Los padres de Julián vivían en un castillo rodeado de bosques, en la ladera de una colina. Las cuatro torres de las esquinas remataban en techumbres puntiagudas cubiertas de escamas de plomo y la base de los muros se apoyaban en bloques de rocas que se despeñaban abruptamente hasta el fondo de los fosos.

El pavimento de los patios era regular como el enlosado de una iglesia. Largas gárgolas, figurando dragones con las fauces inclinadas hacia abajo, escupían hacía la cisterna el agua de las lluvias. Y en el resalto de las ventanas de todos los pisos crecía en un tiesto de barro pintado una albahaca o un heliotropo.

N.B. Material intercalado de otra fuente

(* ===== verification/StringPrimops.v ===== *)
(** * Primitive operations on strings, names, paths and floats (libexpr/primops.cc)

    [concatStringsSep], [replaceStrings], [parseDrvName], [splitVersion],
    [baseNameOf], [dirOf], [ceil] and [floor]. *)

From Stdlib Require Import SpecFloat.
From stdpp Require Import gmap.
From S2P Require Import Prelude.
From S2P Require Import Containers.
From S2P Require Import CanonPath.
From S2P Require Import Names.
From S2P Require Import Expr.
From S2P Require Import Values.
From S2P Require Import Eval.
From S2P Require Import Primops.

(** [legacyBaseNameOf]: one trailing slash is ignored. *)
Definition legacyBaseNameOf (path : bytes) : bytes :=
  if bool_decide (path = []) then []
  else
    let last := length path - 1 in
    let last := if char_eqb (nth last path NUL) slash && (0 <? last) then last - 1 else last in
    let pos := match rfind_char slash (take (last + 1) path) with None => 0 | Some pos => pos + 1 end in
    substr path pos (last + 1 - pos).

(** [floor] and [ceil] of a double, exactly; infinities and NaN have none. *)
Definition float_floor (f : spec_float) : option Z :=
  match f with
  | S754_zero _ => Some 0%Z
  | S754_finite s m e =>
      let z := if s then Zneg m else Zpos m in
      Some (if (0 <=? e)%Z then z * 2 ^ e else z / 2 ^ (- e))%Z
  | _ => None
  end.
Definition float_ceil (f : spec_float) : option Z :=
  match f with
  | S754_zero _ => Some 0%Z
  | S754_finite s m e =>
      let z := if s then Zneg m else Zpos m in
      Some (if (0 <=? e)%Z then z * 2 ^ e else - ((- z) / 2 ^ (- e)))%Z
  | _ => None
  end.
(** Conversion to [int64_t], undefined out of range. *)
Definition float_to_int (o : option Z) : M Value :=
  match o with
  | Some n => if i64_fits n then ret (VInt n) else fail UndefinedBehaviour
  | None => fail UndefinedBehaviour
  end.

(** The loop of [splitVersion]. *)
Fixpoint version_components (fuel : nat) (s : bytes) : list bytes :=
  match fuel, s with
  | S fuel, _ :: _ =>
      let '(component, rest) := nextComponent s in
      if bool_decide (component = []) then [] else component :: version_components fuel rest
  | _, _ => []
  end.

(** The first of the strings [from] that occurs at position [p] of [s], with
    its index. *)
Fixpoint find_from (s : bytes) (p : nat) (from : list bytes) (j_index : nat) : option (nat * bytes) :=
  match from with
  | [] => None
  | i :: from =>
      if bool_decide (substr s p (length i) = i) then Some (j_index, i) else find_from s p from (S j_index)
  end.
Fixpoint cache_find (j_index : nat) (cache : list (nat * bytes)) : option bytes :=
  match cache with
  | [] => None
  | (j, s) :: cache => if (j =? j_index) then Some s else cache_find j_index cache
  end.
(** [if (p < s.size()) res += s\[p\]] *)
Definition char_at (s : bytes) (p : nat) : bytes := take 1 (drop p s).

Section string_primops.
Context (R : Rec).

#[local] Notation forceValue := (r_forceValue R).
#[local] Notation forceList := (forceList R).
#[local] Notation forceFloat := (forceFloat R).
#[local] Notation forceString := (forceString R).
#[local] Notation forceStringNoCtx := (forceStringNoCtx R).

Definition prim_ceil (e : addr) : M Value := let! f := forceFloat e in float_to_int (float_ceil f).
Definition prim_floor (e : addr) : M Value := let! f := forceFloat e in float_to_int (float_floor f).

Definition prim_baseNameOf (e : addr) : M Value :=
  let! (s, context) := r_coerceToString R e [] false false true in
  ret (mkString (legacyBaseNameOf s) context).
Definition prim_dirOf (e : addr) : M Value :=
  let! v := forceValue e in
  match v with
  | VPath path =>
      if isRoot path then ret (VPath path)
      else match parent path with Some p => ret (VPath p) | None => fail AssertFailed end
  | _ =>
      let! (s, context) := r_coerceToString R e [] false false true in
      ret (mkString (dirOf s) context)
  end.

Definition prim_parseDrvName (e : addr) : M Value :=
  let! s := forceStringNoCtx e in
  let parsed := DrvName_parse s in
  let! attrs := buildBindings 2 in
  let! n := allocValue (mkString (name parsed) []) in
  let! attrs := push_back sName n attrs in
  let! sVersion := symbols_create (L "version") in
  let! v := allocValue (mkString (version parsed) []) in
  let! attrs := push_back sVersion v attrs in
  ret (VAttrs (attrs_sort (bb_attrs attrs))).
Definition prim_splitVersion (e : addr) : M Value :=
  let! s := forceStringNoCtx e in
  let! l := mmap (fun c => allocValue (mkString c [])) (version_components (length s) s) in
  ret (VList l).

Fixpoint concatSep_loop (sep : bytes) (first : bool) (l : list addr) (res : bytes) (context : list bytes) :
    M (bytes * list bytes) :=
  match l with
  | [] => ret (res, context)
  | elem :: l =>
      let res := if first then res else res ++ sep in
      let! (s, context) := r_coerceToString R elem context false true true in
      concatSep_loop sep false l (res ++ s) context
  end.
Definition prim_concatStringsSep (sep list_ : addr) : M Value :=
  let! (sep, context) := forceString sep in
  let! l := forceList list_ in
  let! (res, context) := concatSep_loop sep true l [] context in
  ret (mkString res context).

(** The string to put for the pattern number [j_index]. *)
Definition replacement (to : list addr) (j_index : nat) (cache : list (nat * bytes)) (context : list bytes) :
    M (bytes * list (nat * bytes) * list bytes) :=
  match cache_find j_index cache with
  | Some s => ret (s, cache, context)
  | None =>
      match to !! j_index with
      | None => fail UndefinedBehaviour
      | Some j =>
          let! (ts, ctx) := forceString j in
          ret (ts, (j_index, ts) :: cache, sset_union context ctx)
      end
  end.

Fixpoint replace_loop (fuel : nat) (from : list bytes) (to : list addr) (s : bytes) (p : nat)
    (cache : list (nat * bytes)) (context : list bytes) (res : bytes) : M (bytes * list bytes) :=
  match fuel with
  | 0 => fail OutOfFuel
  | S fuel =>
      if (length s <? p) then ret (res, context)
      else
        match find_from s p from 0 with
        | Some (j_index, i) =>
            let! (v, cache, context) := replacement to j_index cache context in
            if bool_decide (i = []) then replace_loop fuel from to s (p + 1) cache context (res ++ v ++ char_at s p)
            else replace_loop fuel from to s (p + length i) cache context (res ++ v)
        | None => replace_loop fuel from to s (p + 1) cache context (res ++ char_at s p)
        end
  end.

Definition prim_replaceStrings (from to s : addr) : M Value :=
  let! from := forceList from in
  let! to := forceList to in
  if negb (length from =? length to) then error EvalError
  else
    let! from := mmap (fun elem => let! (s, _) := forceString elem in ret s) from in
    let! (s, context) := forceString s in
    let! (res, context) := replace_loop (length s + 2) from to s 0 [] context [] in
    ret (mkString res context).
End string_primops.
(** Distinct names, sorted unless [sort] says that they will be. *)
Record vbuilder w (b : Builder) (sort : bool) : Prop := {
  vbu_distinct : NoDup (bb_attrs b).*1;
  vbu_sorted : sort = false -> sorted_names (bb_attrs b).*1;
  vbu_syms : Forall (vsym w) (bb_attrs b).*1;
  vbu_addrs : Forall (vaddr w) (bb_attrs b).*2;
}.
Lemma vbuilder_later w w' b sort : later w w' -> vbuilder w b sort -> vbuilder w' b sort.
Proof. intros Hle [? ? ? ?]. split; [done..|by eapply vsyms_later|by eapply vaddrs_later]. Qed.

Lemma vbuilder_bindings w b sort : vbuilder w b sort ->
  vbindings w (if sort then attrs_sort (bb_attrs b) else bb_attrs b).
Proof.
  intros [Hd Hs Hv Ha]. destruct sort; [|by split; auto].
  unfold attrs_sort. split; [by apply stable_sort_names|by rewrite stable_sort_perm..].
Qed.
Lemma vbuilder_sort w b sort : vbuilder w b sort ->
  let b' := if sort then mkBuilder (bb_capacity b) (attrs_sort (bb_attrs b)) else b in
  vbuilder w b' sort /\ sorted_names (bb_attrs b').*1 /\ bb_capacity b' = bb_capacity b /\
  length (bb_attrs b') = length (bb_attrs b).
Proof.
  intros Hb. assert (H := vbuilder_bindings _ _ _ Hb). destruct H as [Hs Hv Ha], Hb as [Hd ? ? ?].
  destruct sort; simpl in *; [|by split_and!; auto].
  assert (Hl : length (attrs_sort (bb_attrs b)) = length (bb_attrs b)).
  { apply Permutation_length. apply stable_sort_perm. }
  split_and!; [|done..]. split; simpl; [by apply sorted_names_NoDup|done..].
Qed.

Lemma vbuilder_push w b sort name p :
  vbuilder w b sort -> name ∉ (bb_attrs b).*1 -> vsym w name -> vaddr w p ->
  vbuilder w (mkBuilder (bb_capacity b) (bb_attrs b ++ [(name, p)])) true.
Proof.
  intros [Hd _ Hv Ha] Hn Hs Hp. split; simpl; rewrite ?fmap_app; [|done|..].
  - apply NoDup_app. split_and!; [done| |apply NoDup_singleton]. intros x Hx ->%list_elem_of_singleton. done.
  - apply Forall_app. split; [done|by constructor].
  - apply Forall_app. split; [done|by constructor].
Qed.

Ltac to_later_builder Hle :=
  repeat match goal with
  | H : vbuilder ?w _ _ |- _ => lazymatch type of Hle with later w _ => apply (vbuilder_later _ _ _ _ Hle) in H end
  end; to_later_sets Hle.

Lemma dynamic_attrs_safe w env S l b sort :
  venv w env S -> all_dynamic (vexpr w S) l -> vbuilder w b sort -> length (bb_attrs b) + length l <= bb_capacity b ->
  safe F w (dynamic_attrs R env l b sort) (fun w' bs => vbuilder w' bs.1 bs.2).
Proof.
  revert w b sort. induction l as [|[n v] l IH]; intros w b sort He Hl Hb Hc; simpl in *; [by sret|].
  destruct Hl as (Hn & Hv & Hl).
  eapply safe_bind; [by eapply eval_tmp_safe|]. intros w' p Hle Hp. to_later_builder Hle.
  eapply safe_bind; [by apply rs_force|]. intros w' x Hle _. to_later_builder Hle.
  assert (x = VNull \/ forall A (a b : A), match x with VNull => a | _ => b end = b) as [-> | Hx]
    by (destruct x; auto); [apply IH; [done..|lia]|]. rewrite Hx.
  eapply safe_bind; [by apply forceStringNoCtx_safe|]. intros w' s Hle _. to_later_builder Hle.
  eapply safe_bind; [apply safe_symbols_create|]. intros w' name Hle [Hname _]. to_later_builder Hle.
  destruct (vbuilder_sort _ _ _ Hb) as (Hb1 & Hs1 & Hc1 & Hl1). clear Hb. cbv zeta in *.
  set (b1 := if sort then _ else b) in *. clearbody b1.
  destruct (attrs_get name (bb_attrs b1)) eqn:Hg; [serr|]. apply attrs_get_None in Hg; [|done].
  eapply safe_bind; [by eapply maybeThunk_safe|]. intros w' q Hle Hq. to_later_builder Hle.
  eapply safe_bind; [apply safe_push_back; lia|]. intros w' b2 Hle ->. to_later_builder Hle.
  apply IH; [done..| |simpl; rewrite length_app; simpl; lia]. by eapply vbuilder_push.
Qed.

Lemma pushed_vbuilder w b' n (attrs : list (Symbol * AttrDef Expr)) (from : option (list Expr)) :
  attrs_ok (length (w_symbols w)) from attrs -> pushed w (mkBuilder n []) attrs.*1 b' ->
  vbuilder w b' false /\ bb_capacity b' = n /\ length (bb_attrs b') = length attrs.
Proof.
  intros (Hs & Hv & _) [Hc Hn Ha]. simpl in *. split; [|split; [done|]].
  - split; rewrite ?Hn; [by apply sorted_names_NoDup|done..].
  - by rewrite <- (length_fmap fst), Hn, length_fmap.
Qed.

(** What is left of [ExprAttrs::eval] once the static attributes are there. *)
Lemma finish_attrs_safe w env S dyn b sort :
  venv w env S -> all_dynamic (vexpr w S) dyn -> vbuilder w b sort -> length (bb_attrs b) + length dyn <= bb_capacity b ->
  safe F w (let! (b, sort) := dynamic_attrs R env dyn b sort in
            ret (VAttrs (if sort then attrs_sort (bb_attrs b) else bb_attrs b))) good.
Proof.
  intros. eapply safe_bind; [by eapply dynamic_attrs_safe|]. intros w' [b' sort'] _ Hb. sret.
  split; [by apply vbuilder_bindings|done].
Qed.

Lemma vdefs_intro w S2 S ie (from : option (list Expr)) attrs :
  attrs_ok (length (w_symbols w)) from attrs ->
  all_attrs (fun k e => wf true (length (w_symbols w)) (chooseByKind k S2 S (SVars (from_size from) :: S2)) e) attrs ->
  (is_Some from -> is_Some ie) -> vdefs w S2 S ie (from_size from) attrs.
Proof.
  intros (_ & _ & Hk) Ha Hi. split; [done|]. eapply Forall_impl; [exact Hk|]. simpl. auto.
Qed.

Un segundo cercado, hecho de estacas, protegía en primer lugar una huerta de árboles frutales, luego un cuadro donde las flores se combinaban formando cifras, después una enramada con glorietas para tomar el fresco, y un juego de mallo que servía para entretenimiento de los pajes. Al otro lado estaban la porqueriza, los establos, el horno de cocer el pan, el lagar y los graneros. En todo el contorno prosperaba un verde pastizal, cerrado por un seto de espinos. Se vivía en paz desde hacía tanto tiempo, que ya no se bajaba el rastrillo; los fosos estaban llenos de agua; las golondrinas hacían sus nidos en las hendiduras de las almenas; y el arquero, que se pasaba el día paseando por la cortina, en cuanto el sol pegaba demasiado, se metía en la atalaya y se quedaba dormido como un fraile.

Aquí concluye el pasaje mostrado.